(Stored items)
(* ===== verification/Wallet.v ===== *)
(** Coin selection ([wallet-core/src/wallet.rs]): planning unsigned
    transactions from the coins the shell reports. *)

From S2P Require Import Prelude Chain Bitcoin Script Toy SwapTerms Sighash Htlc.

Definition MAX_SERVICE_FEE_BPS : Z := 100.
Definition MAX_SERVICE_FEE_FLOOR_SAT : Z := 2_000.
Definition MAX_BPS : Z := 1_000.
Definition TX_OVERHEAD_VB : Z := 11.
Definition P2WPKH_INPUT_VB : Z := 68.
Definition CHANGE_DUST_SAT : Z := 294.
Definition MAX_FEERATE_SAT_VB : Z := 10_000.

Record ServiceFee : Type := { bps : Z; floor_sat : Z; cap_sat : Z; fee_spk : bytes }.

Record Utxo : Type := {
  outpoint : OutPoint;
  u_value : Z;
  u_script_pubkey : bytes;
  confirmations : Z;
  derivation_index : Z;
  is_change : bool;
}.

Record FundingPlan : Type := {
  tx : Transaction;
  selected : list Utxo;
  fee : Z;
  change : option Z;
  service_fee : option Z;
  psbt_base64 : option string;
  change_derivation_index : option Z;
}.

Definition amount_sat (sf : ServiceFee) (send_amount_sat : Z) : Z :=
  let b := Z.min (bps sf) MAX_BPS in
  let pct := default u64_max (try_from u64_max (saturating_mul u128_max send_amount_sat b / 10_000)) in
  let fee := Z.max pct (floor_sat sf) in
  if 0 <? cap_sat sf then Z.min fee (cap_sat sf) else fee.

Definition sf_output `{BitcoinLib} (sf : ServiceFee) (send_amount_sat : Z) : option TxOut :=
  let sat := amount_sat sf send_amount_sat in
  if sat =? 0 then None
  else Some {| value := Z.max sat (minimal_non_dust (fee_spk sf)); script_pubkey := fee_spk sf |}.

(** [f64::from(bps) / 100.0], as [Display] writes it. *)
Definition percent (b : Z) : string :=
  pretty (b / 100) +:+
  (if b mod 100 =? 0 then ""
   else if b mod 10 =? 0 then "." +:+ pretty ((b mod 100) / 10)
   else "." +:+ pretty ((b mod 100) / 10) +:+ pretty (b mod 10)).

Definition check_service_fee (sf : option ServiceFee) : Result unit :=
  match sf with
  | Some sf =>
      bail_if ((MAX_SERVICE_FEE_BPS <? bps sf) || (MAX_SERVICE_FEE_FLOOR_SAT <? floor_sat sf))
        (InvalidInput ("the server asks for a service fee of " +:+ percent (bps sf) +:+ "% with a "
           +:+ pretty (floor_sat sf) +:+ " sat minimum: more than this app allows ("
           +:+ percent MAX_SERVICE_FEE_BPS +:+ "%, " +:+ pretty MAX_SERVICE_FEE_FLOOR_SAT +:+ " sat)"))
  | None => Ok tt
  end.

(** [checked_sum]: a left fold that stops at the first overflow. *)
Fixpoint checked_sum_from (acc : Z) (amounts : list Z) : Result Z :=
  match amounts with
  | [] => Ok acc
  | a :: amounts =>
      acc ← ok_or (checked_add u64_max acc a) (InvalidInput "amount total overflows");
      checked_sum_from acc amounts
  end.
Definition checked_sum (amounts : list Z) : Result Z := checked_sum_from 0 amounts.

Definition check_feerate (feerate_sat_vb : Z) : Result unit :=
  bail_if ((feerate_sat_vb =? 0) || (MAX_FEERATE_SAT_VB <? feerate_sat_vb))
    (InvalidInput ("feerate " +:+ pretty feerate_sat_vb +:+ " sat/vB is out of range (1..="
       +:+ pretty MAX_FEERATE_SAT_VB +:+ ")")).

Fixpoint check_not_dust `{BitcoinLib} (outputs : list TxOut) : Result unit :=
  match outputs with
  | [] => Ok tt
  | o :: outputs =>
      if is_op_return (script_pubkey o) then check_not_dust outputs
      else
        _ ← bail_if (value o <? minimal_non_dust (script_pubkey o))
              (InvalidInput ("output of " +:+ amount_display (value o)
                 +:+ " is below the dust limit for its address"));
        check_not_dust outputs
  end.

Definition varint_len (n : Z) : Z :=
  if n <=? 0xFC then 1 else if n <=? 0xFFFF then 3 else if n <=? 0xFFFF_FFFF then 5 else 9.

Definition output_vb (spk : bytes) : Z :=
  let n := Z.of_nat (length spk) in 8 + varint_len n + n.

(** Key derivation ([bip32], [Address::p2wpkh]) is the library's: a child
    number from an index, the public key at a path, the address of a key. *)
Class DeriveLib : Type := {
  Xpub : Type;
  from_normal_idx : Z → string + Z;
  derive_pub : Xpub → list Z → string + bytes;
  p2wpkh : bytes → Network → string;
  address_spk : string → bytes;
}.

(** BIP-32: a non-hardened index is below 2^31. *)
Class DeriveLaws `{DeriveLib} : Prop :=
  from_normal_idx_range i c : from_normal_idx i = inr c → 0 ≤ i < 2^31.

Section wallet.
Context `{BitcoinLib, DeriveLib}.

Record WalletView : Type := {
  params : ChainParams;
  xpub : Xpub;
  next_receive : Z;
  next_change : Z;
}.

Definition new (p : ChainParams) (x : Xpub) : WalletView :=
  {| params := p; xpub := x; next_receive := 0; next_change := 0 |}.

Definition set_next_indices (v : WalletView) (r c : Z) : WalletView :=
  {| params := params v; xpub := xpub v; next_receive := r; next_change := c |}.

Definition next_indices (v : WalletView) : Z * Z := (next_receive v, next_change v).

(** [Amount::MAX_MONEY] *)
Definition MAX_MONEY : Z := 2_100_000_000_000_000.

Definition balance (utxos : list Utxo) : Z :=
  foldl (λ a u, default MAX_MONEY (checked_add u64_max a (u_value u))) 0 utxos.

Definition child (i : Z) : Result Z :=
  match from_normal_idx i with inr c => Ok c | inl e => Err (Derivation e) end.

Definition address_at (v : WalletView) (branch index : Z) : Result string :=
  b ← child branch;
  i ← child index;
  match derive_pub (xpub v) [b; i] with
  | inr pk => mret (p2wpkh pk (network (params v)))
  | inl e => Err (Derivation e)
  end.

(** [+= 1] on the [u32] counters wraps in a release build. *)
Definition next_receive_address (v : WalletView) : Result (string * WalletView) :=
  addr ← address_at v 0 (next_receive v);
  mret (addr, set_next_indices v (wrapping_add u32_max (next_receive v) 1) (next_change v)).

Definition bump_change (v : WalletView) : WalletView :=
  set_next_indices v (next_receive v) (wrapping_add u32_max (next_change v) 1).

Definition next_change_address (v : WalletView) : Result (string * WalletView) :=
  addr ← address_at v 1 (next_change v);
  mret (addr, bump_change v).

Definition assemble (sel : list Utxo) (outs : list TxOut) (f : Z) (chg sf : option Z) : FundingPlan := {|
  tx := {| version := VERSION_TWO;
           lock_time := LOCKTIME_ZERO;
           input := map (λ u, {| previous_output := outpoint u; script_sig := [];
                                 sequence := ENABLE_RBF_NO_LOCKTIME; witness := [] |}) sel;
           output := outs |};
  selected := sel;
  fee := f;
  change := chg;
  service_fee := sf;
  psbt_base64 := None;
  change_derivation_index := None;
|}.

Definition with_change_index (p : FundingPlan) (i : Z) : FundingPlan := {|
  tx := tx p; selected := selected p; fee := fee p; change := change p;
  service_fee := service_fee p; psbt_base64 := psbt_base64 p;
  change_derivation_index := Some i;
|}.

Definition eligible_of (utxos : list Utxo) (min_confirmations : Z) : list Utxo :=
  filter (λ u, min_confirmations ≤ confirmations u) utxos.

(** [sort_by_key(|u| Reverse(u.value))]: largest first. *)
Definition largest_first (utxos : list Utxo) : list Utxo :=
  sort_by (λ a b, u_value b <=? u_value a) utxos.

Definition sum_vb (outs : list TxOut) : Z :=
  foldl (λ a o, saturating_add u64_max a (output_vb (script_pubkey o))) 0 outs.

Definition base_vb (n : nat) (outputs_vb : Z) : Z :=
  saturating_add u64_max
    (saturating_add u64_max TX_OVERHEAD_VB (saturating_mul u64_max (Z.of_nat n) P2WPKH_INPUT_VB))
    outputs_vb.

## WHAT TO PRODUCE:
Please retype the data exactly as it stands, from its first line down to the line that contains "Definition P2WPKH_INPUT_VB : Z := 68.", then stop.

## RESPONSE BELOW:
(* ===== verification/Wallet.v ===== *)
(** Coin selection ([wallet-core/src/wallet.rs]): planning unsigned
    transactions from the coins the shell reports. *)

From S2P Require Import Prelude Chain Bitcoin Script Toy SwapTerms Sighash Htlc.

Definition MAX_SERVICE_FEE_BPS : Z := 100.
Definition MAX_SERVICE_FEE_FLOOR_SAT : Z := 2_000.
Definition MAX_BPS : Z := 1_000.
Definition TX_OVERHEAD_VB : Z := 11.
Definition P2WPKH_INPUT_VB : Z := 68.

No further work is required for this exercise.